(* ===== verification/Control.v ===== *)
(** * Control connections and the older master

    The lines of a connection (Go's [bufio.Scanner] as the sources use it), the
    control connections of use_cases/bus/ipc_server.go with the loop that consumes
    them (use_cases/mastercore/master.go), the instruction listener of
    drivers/master/master.go, and the older way in which that driver starts the
    master ([InitOld], [ListenWorker]). *)

From S2P Require Import Prelude GoStr GoJson LoyaltyDomain LoyaltyApp Operation WorkerPool WorkerCore.
From S2P Require Import Master Drivers Gateway.

(** ** bufio.Scanner

    [Scan] returns the lines of the stream without their end, a carriage return
    before the newline included, and last a non-empty rest.  It stops when the buffer
    of 64 KiB holds no newline.  [term] is how the stream ends: nil for the end of
    the file, or the error of the read. *)

Definition MaxScanTokenSize : Z := 65536%Z.
Definition ErrTooLong : error := Sentinel "bufio.ErrTooLong" "bufio.Scanner: token too long".
Definition carriage_return : Ascii.ascii := Ascii.ascii_of_nat 13.

(** The token is kept in reverse. *)
Definition dropCR (rtoken : list Ascii.ascii) : list Ascii.ascii :=
  match rtoken with
  | c :: rest => if bool_decide (c = carriage_return) then rest else rtoken
  | [] => []
  end.

Definition token (rtoken : list Ascii.ascii) : string := str (reverse (dropCR rtoken)).

Fixpoint scan_from (rtoken : list Ascii.ascii) (n : Z) (stream : list Ascii.ascii) (term : goerror) :
    list string * goerror :=
  if bool_decide (MaxScanTokenSize ≤ n)%Z then ([], Some ErrTooLong)
  else
    match stream with
    | [] => (match rtoken with [] => [] | _ => [token rtoken] end, term)
    | c :: stream' =>
        if bool_decide (c = newline) then
          let '(lines, err) := scan_from [] 0 stream' term in (token rtoken :: lines, err)
        else scan_from (c :: rtoken) (n + 1)%Z stream' term
    end.

Definition Scanner_lines (stream : list Ascii.ascii) (term : goerror) : list string * goerror :=
  scan_from [] 0 stream term.

(** ** Control connections

    A goroutine per connection sends an event per line on a channel of capacity one
    and closes the connection when the lines are over; the loop of the master
    receives the events and ends at the first that fails. *)

Record control (W : Type) : Type := mkControl {
  ct_lines : list string;
  ct_closed : bool;
  ct_chan : list OpCommand;
  ct_loop : bool;
  ct_executed : list OpCommand;
  ct_world : W;
}.
Arguments mkControl {W} _ _ _ _ _ _.
Arguments ct_lines {W} _.
Arguments ct_closed {W} _.
Arguments ct_chan {W} _.
Arguments ct_loop {W} _.
Arguments ct_executed {W} _.
Arguments ct_world {W} _.

Section control.
Context {W : Type} (r : MasterRegistry W) (core : SystemCore W).

(** handleConnectionController with an accepted connection. *)
Definition handleConnectionController (stream : list Ascii.ascii) (term : goerror) (w : W) : control W :=
  mkControl (Scanner_lines stream term).1 false [] true [] w.

Inductive control_step : control W → control W → Prop :=
| control_send line lines chan loop done w :
    length chan < chan_cap →
    control_step (mkControl (line :: lines) false chan loop done w)
                 (mkControl lines false (chan ++ [controller_event line]) loop done w)
| control_close chan loop done w :
    control_step (mkControl [] false chan loop done w) (mkControl [] true chan loop done w)
| control_exec lines closed e chan done w x w' :
    MasterRegistry_Execute r core e w = (Returns x, w') →
    control_step (mkControl lines closed (e :: chan) true done w)
                 (mkControl lines closed chan (bool_decide (x.2 = None)) (done ++ [e]) w').

(** The fields of the master that its setters write; the loop over the events calls
    the operations, an interface that is nil before [SetOperations]. *)
Record MasterCore : Type := mkMasterCore {
  mc_FD : Z;
  mc_oob : option cmsg;
  mc_control : option (MasterRegistry W);
}.

Definition SetOperations (control : MasterRegistry W) (m : MasterCore) : MasterCore :=
  mkMasterCore (mc_FD m) (mc_oob m) (Some control).

Definition getSCMRights (m : MasterCore) : MasterCore := mkMasterCore (mc_FD m) (Some (CRights [mc_FD m])) (mc_control m).

Definition Master_control_event (m : MasterCore) (e : OpCommand) : M W (string * goerror) :=
  match mc_control m with
  | None => panic "invalid memory address or nil pointer dereference"
  | Some c => MasterRegistry_Execute c core e
  end.

End control.

(** *** handleController

    The outcomes of [Accept]: the connections that get a goroutine, up to the first
    error, whatever it is.  serveMainListener of the driver is written the same. *)
Fixpoint accept_until_error (accepts : list (nat + error)) : list nat :=
  match accepts with
  | [] | inr _ :: _ => []
  | inl conn :: accepts' => conn :: accept_until_error accepts'
  end.

Definition handleController : list (nat + error) → list nat := accept_until_error.
Definition serveMainListener : list (nat + error) → list nat := accept_until_error.

(** ** The older master

    [le_file] is the number of the duplicated listener, kept open by the master,
    [le_conns] the registry, [le_workers] the workers of spawnNewWorker. *)

Record legacy : Type := mkLegacy {
  le_fds : fdtable;
  le_file : option nat;
  le_sent : list (nat * fileobj);
  le_closed : list nat;
  le_workers : list Worker;
  le_conns : gmap Z nat;
}.

Definition Master_writeProceedConnection (peer : nat) (write_err : goerror) : M legacy goerror := λ m,
  match rights (le_fds m) (Fd (le_file m)), write_err with
  | None, _ => (Returns (Some (Fmt "gagal kirim msg unix: %v" ["bad file descriptor"])), m)
  | Some _, Some e => (Returns (Some (Fmt "gagal kirim msg unix: %v" [Error e])), m)
  | Some o, None =>
      (Returns None, mkLegacy (le_fds m) (le_file m) (le_sent m ++ [(peer, o)]) (le_closed m) (le_workers m)
                       (le_conns m))
  end.

(** [Start] always succeeds; the call that would register the worker is commented
    out. *)
Definition spawnNewWorker (w : Worker) : M legacy () := λ m,
  let '(r, s) := Worker_Start (mkWstate w []) in
  match r with
  | Returns None =>
      (Returns tt, mkLegacy (le_fds m) (le_file m) (le_sent m) (le_closed m) (le_workers m ++ [ws_worker s])
                     (le_conns m))
  | Returns (Some _) => (Returns tt, m)
  | Panics e => (Panics e, m)
  | Blocks => (Blocks, m)
  end.

(** The goroutine of a connection. *)
Definition legacy_handshake (stream : list Ascii.ascii) (peer : nat) : M legacy () :=
  match Master_handleHandshake stream peer with
  | Some w => spawnNewWorker w
  | None => modify (λ m, mkLegacy (le_fds m) (le_file m) (le_sent m) (le_closed m ++ [peer]) (le_workers m)
                           (le_conns m))
  end.

(** A round of processWorker: the deadline cannot be set, nothing connects, or a
    worker connects, with the outcome of the write and what it then sends. *)
Inductive accept_round : Type :=
| DeadlineErr (e : error)
| AcceptErr (e : error)
| Accepts (peer : nat) (write_err : goerror) (stream : list Ascii.ascii).

(** The error of the write is dropped.  With no round left the loop waits. *)
Fixpoint Master_processWorker (rounds : list accept_round) : M legacy () :=
  match rounds with
  | [] => block
  | DeadlineErr _ :: rounds' | AcceptErr _ :: rounds' => Master_processWorker rounds'
  | Accepts peer write_err stream :: _ =>
      modify (λ m, mkLegacy (<[lowest_free (le_fds m) := OConn peer]> (le_fds m)) (le_file m) (le_sent m)
                     (le_closed m) (le_workers m) (le_conns m)) ≫= λ _,
      _ ← Master_writeProceedConnection peer write_err;
      legacy_handshake stream peer
  end.

(** [None] is a select that finds the context done. *)
Fixpoint ListenWorker (selects : list (option (list accept_round))) : M legacy () :=
  match selects with
  | [] => block
  | None :: _ => mret tt
  | Some rounds :: selects' => Master_processWorker rounds ≫= λ _, ListenWorker selects'
  end.

(** drivers/master/master.go, [InitOld], up to its goroutines: [tcp] and [file] are
    the outcomes of the listen, which is only logged, and of [File]. *)
Definition MasterAdapter_getFD (l : option nat) (file : goerror) (t : fdtable) : outcome (option nat * fdtable) :=
  match l, file with
  | None, _ => Panics "interface conversion: interface is nil, not *net.TCPListener"
  | Some _, Some _ => Returns (None, t)
  | Some _, None => Returns (Some (lowest_free t), <[lowest_free t := OTcp]> t)
  end.

Definition InitOld (tcp file : goerror) (t : fdtable) : outcome legacy :=
  let '(l, t) := match tcp with
                 | Some _ => (None, t)
                 | None => (Some (lowest_free t), <[lowest_free t := OTcp]> t)
                 end in
  match MasterAdapter_getFD l file t with
  | Returns (f, t') => Returns (mkLegacy t' f [] [] [] ∅)
  | Panics e => Panics e
  | Blocks => Blocks
  end.

(** ** use_cases/workercore/debugfd.go

    What a worker prints about the descriptor it was given: [stat] is the mode, or
    the error of fstat, and [name] the socket's address, or the error of
    getsockname. *)

Definition S_IFMT : Z := 0xf000%Z.
Definition S_IFSOCK : Z := 0xc000%Z.
Definition S_IFREG : Z := 0x8000%Z.
Definition S_IFIFO : Z := 0x1000%Z.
========================
• [What needs to be done]: For the word "unix", go through the records and show each line that carries it.

• [Expected output]:
  | None, _ => (Returns (Some (Fmt "gagal kirim msg unix: %v" ["bad file descriptor"])), m)
  | Some _, Some e => (Returns (Some (Fmt "gagal kirim msg unix: %v" [Error e])), m)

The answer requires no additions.